Noch 1967 verordnete man Keuchhusten-Flüge ab Flughafen Stuttgart. Kleine Flughäfen wie Jesenwall bei München, Marburg oder Leer in Ostfriesland werben noch heute mit Keuchhustenflügen; auf Sylt bietet der Arzt und Pilot Dr. Jochen Geyer, auf dem Flughafen Wahn Odilo Hahnhäuser mit seiner „Piper Stinson" Keuchhustenflüge an. Von dem Flughafen Findel in Luxemburg starteten noch in den 80er Jahren "Vols coqueluche" ... Für die Fluglotsen bedeuten diese Sonderflüge insofern eine besondere Herausforderung, als der Luftraum besonders weiträumig abgesichert werden muss, da die Flüge deutlich höher in den Luftraum hinein reichen als übliche Flüge mit kleinen Privatmaschinen - Flugbahnen müssen bis in Höhen von 3.500 MüM freigehalten werden …

Eine bessernde Wirkung ist oftmals sofort, spätestens aber nach 4 - 6 Tagen zu verspüren. Viele schwören auf die positive Wirkung dieser Höhenflügen und manche Krankenkassen übernehmen sogar die Kosten. Höhenflüge können die Krankheit zwar nicht heilen, aber den schweren krampfartigen Husten oft sehr stark lindern.
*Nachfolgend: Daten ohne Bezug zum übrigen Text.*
(* ===== verification/ChildrenHelper.v ===== *)
(** * The children helpers

    packages/react/children-helper.js from [createChildrenHelpers] on, in the production
    build: [Children.map], [forEach], [count], [toArray] and [only]. The traversal and the
    user's callbacks share the state [state W]; a value of the traversal's local variables
    is threaded through it as an accumulator. *)
From Stdlib Require Import Ascii.
From stdpp Require Import pretty.
From S2P Require Import Prelude JsValue ReactElement.

(** ** Keys *)

Definition digit36 (n : N) : Ascii.ascii :=
  Ascii.ascii_of_N (if n <? 10 then 48 + n else 87 + n)%N.

(** [index.toString(36)] *)
Fixpoint toString36Loop (fuel : nat) (n : N) (digits : string) : string :=
  match fuel with
  | O => digits
  | S fuel =>
      let digits := String (digit36 (n mod 36)) digits in
      if (n <? 36)%N then digits else toString36Loop fuel (n / 36)%N digits
  end.
Definition toString36 (n : N) : string := toString36Loop (S (N.to_nat (N.log2 n))) n "".

(** [key.replace(/[=:]/g, match => escaperLookup[match])] *)
Fixpoint replaceSpecial (key : string) : string :=
  match key with
  | EmptyString => EmptyString
  | String c key =>
      (if Ascii.eqb c "="%char then "=0" else if Ascii.eqb c ":"%char then "=2" else String c "")
        +:+ replaceSpecial key
  end.
Definition escapeKey (key : string) : string := "$" +:+ replaceSpecial key.

(** [text.replace(userProvidedKeyEscapeRegex, '$&/')]: a run of slashes gets one more. *)
Fixpoint escapeUserProvidedKey (text : string) : string :=
  match text with
  | EmptyString => EmptyString
  | String c rest =>
      if Ascii.eqb c "/"%char && negb (startsWith rest "/")
      then String c (String c (escapeUserProvidedKey rest))
      else String c (escapeUserProvidedKey rest)
  end.

(** ** Error messages *)

Definition hexDigit (n : N) : Ascii.ascii :=
  Ascii.ascii_of_N (if n <? 10 then 48 + n else 55 + n)%N.
Definition percentByte (n : N) : string :=
  String "%" (String (hexDigit (n / 16)) (String (hexDigit (n mod 16)) "")).
Definition unreserved (c : Ascii.ascii) : bool :=
  let n := charCode c in
  ((48 <=? n) && (n <=? 57) || (65 <=? n) && (n <=? 90) || (97 <=? n) && (n <=? 122)
   || existsb (Ascii.eqb c) ["-"; "_"; "."; "!"; "~"; "*"; "'"; "("; ")"]%char)%N.

(** The UTF-8 bytes of a code unit below 256. *)
Fixpoint encodeURIComponent (s : string) : string :=
  match s with
  | EmptyString => EmptyString
  | String c s =>
      let n := charCode c in
      (if unreserved c then String c ""
       else if (n <? 128)%N then percentByte n
       else percentByte (192 + n / 64) +:+ percentByte (128 + n mod 64))
        +:+ encodeURIComponent s
  end.

Definition formatProdErrorMessage (code : N) (args : list string) : string :=
  let url := "https://react.dev/errors/" +:+ pretty code +:+
    match args with
    | [] => ""
    | a :: rest => "?args[]=" +:+ encodeURIComponent a
        +:+ String.concat "" (map (fun x => "&args[]=" +:+ encodeURIComponent x) rest)
    end in
  "Minified React error #" +:+ pretty code +:+ "; visit " +:+ url
    +:+ " for the full message or use the non-minified dev environment for full errors and additional helpful warnings.".

Section Errors.
Context (heap : ref -> jsobject).

Definition invalidObjectChild (children : ref) (childrenString : string) (reactServer : bool) : error :=
  let childDescription :=
    if decide (childrenString = "[object Object]")
    then "object with keys {" +:+ String.concat ", " (keys (heap children)) +:+ "}"
    else childrenString in
  PlainError
    (if reactServer then formatProdErrorMessage 31 [childDescription]
     else "Objects are not valid as a React child (found: " +:+ childDescription
       +:+ "). If you meant to render a collection of children, use an array instead.").

Definition throwInvalidObjectChildError {A} (children : ref) (childrenString : string)
    (reactServer : bool) : res A :=
  Throw (invalidObjectChild children childrenString reactServer).

Definition throwInvalidOnlyChildError {A} (reactServer : bool) : res A :=
  Throw (PlainError
    (if reactServer then formatProdErrorMessage 143 []
     else "React.Children.only expected to receive a single React element child.")).
End Errors.

(** ** Thenables *)

Section Thenables.
Context {W : Type}.

Definition freshThenable : thenable := mkThenable VUndef false false false false [].
Definition getThenable (r : ref) (s : state W) : thenable :=
  default freshThenable (thenables s !! r).
Definition setThenable (r : ref) (t : thenable) (s : state W) : state W :=
  mkState (user s) (<[r := t]> (thenables s)).
Definition setStatus (v : value) (t : thenable) : thenable :=
  mkThenable v (th_hasValue t) (th_hasReason t) (th_settled t) (th_sync t) (th_handlers t).

(** [thenable.status = 'fulfilled'; thenable.value = fulfilledValue] *)
Definition setFulfilled (t : thenable) : thenable :=
  mkThenable (VStr "fulfilled") true (th_hasReason t) (th_settled t) (th_sync t) (th_handlers t).
(** [thenable.status = 'rejected'; thenable.reason = error] *)
Definition setRejected (t : thenable) : thenable :=
  mkThenable (VStr "rejected") (th_hasValue t) true (th_settled t) (th_sync t) (th_handlers t).

(** One of the two callbacks passed to [then], as the promise calls it. *)
Definition runHandler (fulfilled : bool) (h : handler) (t : thenable) : thenable :=
  match h with
  | Noop => t
  | Track => if isStr (th_status t) "pending" then (if fulfilled then setFulfilled t else setRejected t) else t
  end.

(** [thenable.then(onFulfilled, onRejected)] *)
Definition then_ (fulfilled : bool) (h : handler) (t : thenable) : thenable :=
  if th_settled t && th_sync t then runHandler fulfilled h t
  else mkThenable (th_status t) (th_hasValue t) (th_hasReason t) (th_settled t) (th_sync t) (th_handlers t ++ [h]).

(** The promise settles: the waiting callbacks run in order. *)
Definition settle (fulfilled : bool) (t : thenable) : thenable :=
  let t' := fold_left (fun t h => runHandler fulfilled h t) (th_handlers t) t in
  mkThenable (th_status t') (th_hasValue t') (th_hasReason t') true (th_sync t') [].

(** [thenable.value] and [thenable.reason], for a promise that is fulfilled with [value_] or
    rejected with [reason]. *)
Definition readValue {A : Type} (value_ undefined_ : A) (t : thenable) : A :=
  if th_hasValue t then value_ else undefined_.
Definition readReason (reason : value) (t : thenable) : value := if th_hasReason t then reason else VUndef.

(** [undefined_] is the result for a [thenable.value] that is undefined. *)
Definition resolveThenable {A : Type} (r : ref) (fulfilled : bool) (value_ undefined_ : A) (reason : value)
    (s : state W) : effect (state W) A :=
  let t := getThenable r s in
  if isStr (th_status t) "fulfilled" then (Ok (readValue value_ undefined_ t), s)
  else if isStr (th_status t) "rejected" then (Throw (Thrown (readReason reason t)), s)
  else
    let t := if isString (th_status t) then then_ fulfilled Noop t
             else then_ fulfilled Track (setStatus (VStr "pending") t) in
    let s := setThenable r t s in
    if isStr (th_status t) "fulfilled" then (Ok (readValue value_ undefined_ t), s)
    else if isStr (th_status t) "rejected" then (Throw (Thrown (readReason reason t)), s)
    else (Throw (Thrown (VObj r)), s).
End Thenables.

(** ** The traversal *)

Section Children.
Context {W : Type} (heap : ref -> jsobject)
        (foreignFields : node W -> value * value * list (string * node W)) (reactServer : bool).

(** [n.key] of an object *)
Definition readKey (n : node W) : res value :=
  match n with
  | Val (VObj r) | Lazy r _ | Arr r _ | Iter r _ | Thenable r _ => get (heap r) "key"
  | Element _ key _ _ | Portal key _ _ => Ok key
  | Val _ => Ok VUndef
  end.

Definition coerceKeyToString (v : value) : res string := nodeToString (W := W) heap (Val v).

Definition getElementKey (element : node W) (index : N) : res string :=
  if isObject element then
    let* key := readKey element in
    if nullish key then Ok (toString36 index)
    else let* key := coerceKeyToString key in Ok (escapeKey key)
  else Ok (toString36 index).

Definition nextNamePrefix (nameSoFar : string) : string :=
  if decide (nameSoFar = "") then "." else nameSoFar +:+ ":".

(** [leaf child name acc] is what the code does with a child that it does not descend into;
    the result has the number of those. *)
Section Traverse.
Context {A : Type} (leaf : node W -> string -> A -> state W -> effect (state W) A).

Definition visitLeaf (child : node W) (nameSoFar : string) (acc : A) (s : state W) :
    effect (state W) (A * N) :=
  do* acc, s := leaf child nameSoFar acc s in (Ok (acc, 1%N), s).

(** The loops over the items of an array and over the steps of an iterator. *)
Section Items.
Context (visit : node W -> string -> A -> state W -> effect (state W) (A * N)) (prefix : string).

Fixpoint visitItems (l : list (node W)) (index subtreeCount : N) (acc : A) (s : state W) :
    effect (state W) (A * N) :=
  match l with
  | [] => (Ok (acc, subtreeCount), s)
  | child :: l =>
      do* key, s := pureStep (getElementKey child index) s in
      do* p, s := visit child (prefix +:+ key) acc s in
      visitItems l (index + 1)%N (subtreeCount + snd p)%N (fst p) s
  end.

Fixpoint visitSteps (l : list (state W -> effect (state W) (node W))) (index subtreeCount : N)
    (acc : A) (s : state W) : effect (state W) (A * N) :=
  match l with
  | [] => (Ok (acc, subtreeCount), s)
  | next :: l =>
      match next s with
      | (Throw e, s) => (Throw e, s)
      | (Ok child, s) =>
          do* key, s := pureStep (getElementKey child index) s in
          do* p, s := visit child (prefix +:+ key) acc s in
          visitSteps l (index + 1)%N (subtreeCount + snd p)%N (fst p) s
      end
  end.
End Items.

Fixpoint traverse (children : node W) (nameSoFar : string) (acc : A) (s : state W) {struct children} :
    effect (state W) (A * N) :=
  match children with
  | Val (VUndef | VNull | VBool _) => visitLeaf (Val VNull) nameSoFar acc s
  | Val (VBigInt _ | VStr _ | VNum _) => visitLeaf children nameSoFar acc s
  | Val (VFun _ | VSym _ _) => (Ok (acc, 0%N), s)
  | Element _ _ _ _ | Portal _ _ _ => visitLeaf children nameSoFar acc s
  | Lazy _ init =>
      match init s with
      | (Ok n, s) => traverse n nameSoFar acc s
      | (Throw e, s) => (Throw e, s)
      end
  | Arr _ items => visitItems traverse (nextNamePrefix nameSoFar) items 0%N 0%N acc s
  | Iter _ steps => visitSteps traverse (nextNamePrefix nameSoFar) steps 0%N 0%N acc s
  | Thenable r settlement =>
      match settlement with
      | inl n =>
          do* go, s := resolveThenable r true (traverse n) (visitLeaf (Val VNull)) VUndef s in go nameSoFar acc s
      | inr reason =>
          do* go, s := resolveThenable r false (visitLeaf (Val VNull)) (visitLeaf (Val VNull)) reason s in go nameSoFar acc s
      end
  | Val (VObj r as v) =>
      do* str, s := pureStep (nodeToString (W := W) heap (Val v)) s in
      pureStep (throwInvalidObjectChildError heap r str reactServer) s
  end.
End Traverse.

(** [child && child.key] for the child of a callback: a primitive has no key. *)
Definition sameKey (child : node W) (key : value) : bool :=
  match child with
  | Element _ k _ _ | Portal k _ _ => strictEq k key
  | _ => false
  end.

Definition childKeyOf (child : node W) (nameSoFar : string) : res string :=
  if decide (nameSoFar = "") then let* key := getElementKey child 0 in Ok ("." +:+ key)
  else Ok nameSoFar.

(** [array.push] of what the callback made of [child], when it is no array. *)
Definition pushMapped (escapedPrefix childKey : string) (child mappedChild : node W)
    (array : list (node W)) : res (list (node W)) :=
  match mappedChild with
  | Val (VNull | VUndef) => Ok array
  | Element _ key _ _ =>
      let* mine := (if nullish key || sameKey child key then Ok ""
                    else let* k := coerceKeyToString key in Ok (escapeUserProvidedKey k +:+ "/")) in
      Ok (array ++ [cloneAndReplaceKey foreignFields mappedChild
                      (VStr (escapedPrefix +:+ mine +:+ childKey))])
  | _ => Ok (array ++ [mappedChild])
  end.

(** [mapIntoArray(children, array, escapedPrefix, '', c => c)]: a leaf is no array. *)
Definition identityLeaf (escapedPrefix : string) (child : node W) (nameSoFar : string)
    (array : list (node W)) (s : state W) : effect (state W) (list (node W)) :=
  pureStep (let* childKey := childKeyOf child nameSoFar in
            pushMapped escapedPrefix childKey child child array) s.

Section Callback.
(** The callback of [mapIntoArray] with the local variables it closes over. *)
Context {K : Type} (callback : node W -> K -> state W -> effect (state W) (node W * K)).

Definition callbackLeaf (escapedPrefix : string) (child : node W) (nameSoFar : string)
    (acc : list (node W) * K) (s : state W) : effect (state W) (list (node W) * K) :=
  do* p, s := callback child (snd acc) s in
  let mappedChild := fst p in
  do* childKey, s := pureStep (childKeyOf child nameSoFar) s in
  if isArray mappedChild then
    do* q, s := traverse (identityLeaf (escapeUserProvidedKey childKey +:+ "/")) mappedChild ""
                  (fst acc) s in
    (Ok (fst q, snd p), s)
  else
    do* array, s := pureStep (pushMapped escapedPrefix childKey child mappedChild (fst acc)) s in
    (Ok (array, snd p), s).

Definition mapIntoArray (children : node W) (array : list (node W)) (escapedPrefix nameSoFar : string)
    (k : K) (s : state W) : effect (state W) ((list (node W) * K) * N) :=
  traverse (callbackLeaf escapedPrefix) children nameSoFar (array, k) s.

(** [inl] is [children] itself, null or undefined; [inr] is the new array. *)
Definition mapChildrenWith (children : node W) (k : K) (s : state W) :
    effect (state W) ((value + list (node W)) * K) :=
  match children with
  | Val (VNull as v) | Val (VUndef as v) => (Ok (inl v, k), s)
  | _ => do* p, s := mapIntoArray children [] "" "" k s in
         (Ok (inr (fst (fst p)), snd (fst p)), s)
  end.
End Callback.

(** [child => func.call(context, child, count++)] *)
Definition countedCallback (func : node W -> N -> state W -> effect (state W) (node W))
    (child : node W) (count : N) (s : state W) : effect (state W) (node W * N) :=
  do* mapped, s := func child count s in (Ok (mapped, count + 1)%N, s).

Definition mapChildrenImpl (children : node W) (func : node W -> N -> state W -> effect (state W) (node W))
    (s : state W) : effect (state W) (value + list (node W)) :=
  do* p, s := mapChildrenWith (countedCallback func) children 0%N s in (Ok (fst p), s).

(** ** [createChildrenHelpers] *)

Definition map_ := mapChildrenImpl.

Definition forEach_ (children : node W) (forEachFunc : node W -> N -> state W -> effect (state W) unit)
    (s : state W) : effect (state W) unit :=
  do* _, s := mapChildrenImpl children
    (fun child index s => do* _, s := forEachFunc child index s in (Ok undefined, s)) s in
  (Ok tt, s).

(** The callback counts in a variable of its own, beside the index it ignores. *)
Definition count (children : node W) (s : state W) : effect (state W) N :=
  do* p, s := mapChildrenWith
    (fun _ (k : N * N) s => (Ok (undefined, (fst k + 1, snd k + 1)%N), s)) children (0, 0)%N s in
  (Ok (snd (snd p)), s).

Definition toArray (children : node W) (s : state W) : effect (state W) (list (node W)) :=
  do* result, s := mapChildrenImpl children (fun child _ s => (Ok child, s)) s in
  (Ok (match result with inl _ => [] | inr array => array end), s).

Definition only (children : node W) : res (node W) :=
  if isValidElement children then Ok children else throwInvalidOnlyChildError reactServer.
End Children.

Example base36 : map toString36 [0; 9; 10; 35; 36; 1295; 1296]%N = ["0"; "9"; "a"; "z"; "10"; "zz"; "100"].
Proof. vm_compute. reflexivity. Qed.
Example escapes : (escapeKey "a:b=c", escapeUserProvidedKey "a/b//c/") = ("$a=2b=0c", "a//b///c//").
Proof. vm_compute. reflexivity. Qed.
Alternative : wohl werden auch die Keuchhusten-Patienten des französischen Arztes Dr. Max Richou "unter Druck" resp. Unterdruck gesetzt. Richou greift also auf die bewährte Idee zurück, Keuchhusten durch "Höhenflüge" zu behandeln, allerdings tut er dies mit einem beträchtlichen Unterschied: er veranstaltet Keuchhustenkuren in 4000 Meter Höhe zu ebener Erde. Er schickt seine Patienten jedoch nicht in die Luft, sondern in die Höhendruckkammer - 70 Prozent Erfolg verzeichnet Richou mit seinem Verfahren. Er will es durch weitere Forschungen noch verbessern und dann die Höhendruckkammer auch gegen Asthma einsetzen. Glaubt man den Franzosen, so sind sie die Erfinder der Methode:
"Le « vol de coqueluche » ou « méthode strasbourgeoise » a été inventé dans la première moitié du XXe siècle par le Docteur W. Matter (Aéro-Club d’Alsace) pour soigner la coqueluche". In der Tat arbeitete MATTER mit einer 90x90x200 cm grossen Unterdruckkammer, die heute ehrfurchtsvoll im Depot der AMUSS aufbewahrt wird .

Lit. :
- Friedrich Pflug, Hildegard Jungheim, Über die Beeinflussung des Keuchhustens durch Höhenflüge, in : Journal of Molecular Medicine, Volume 18, Number 37, September 1939.
- Flammer R. Gaswerktherapie und Schneckensirup gegen Keuchhusten, in: Schweiz Ärztezeitung. 2006; 87(42):1808.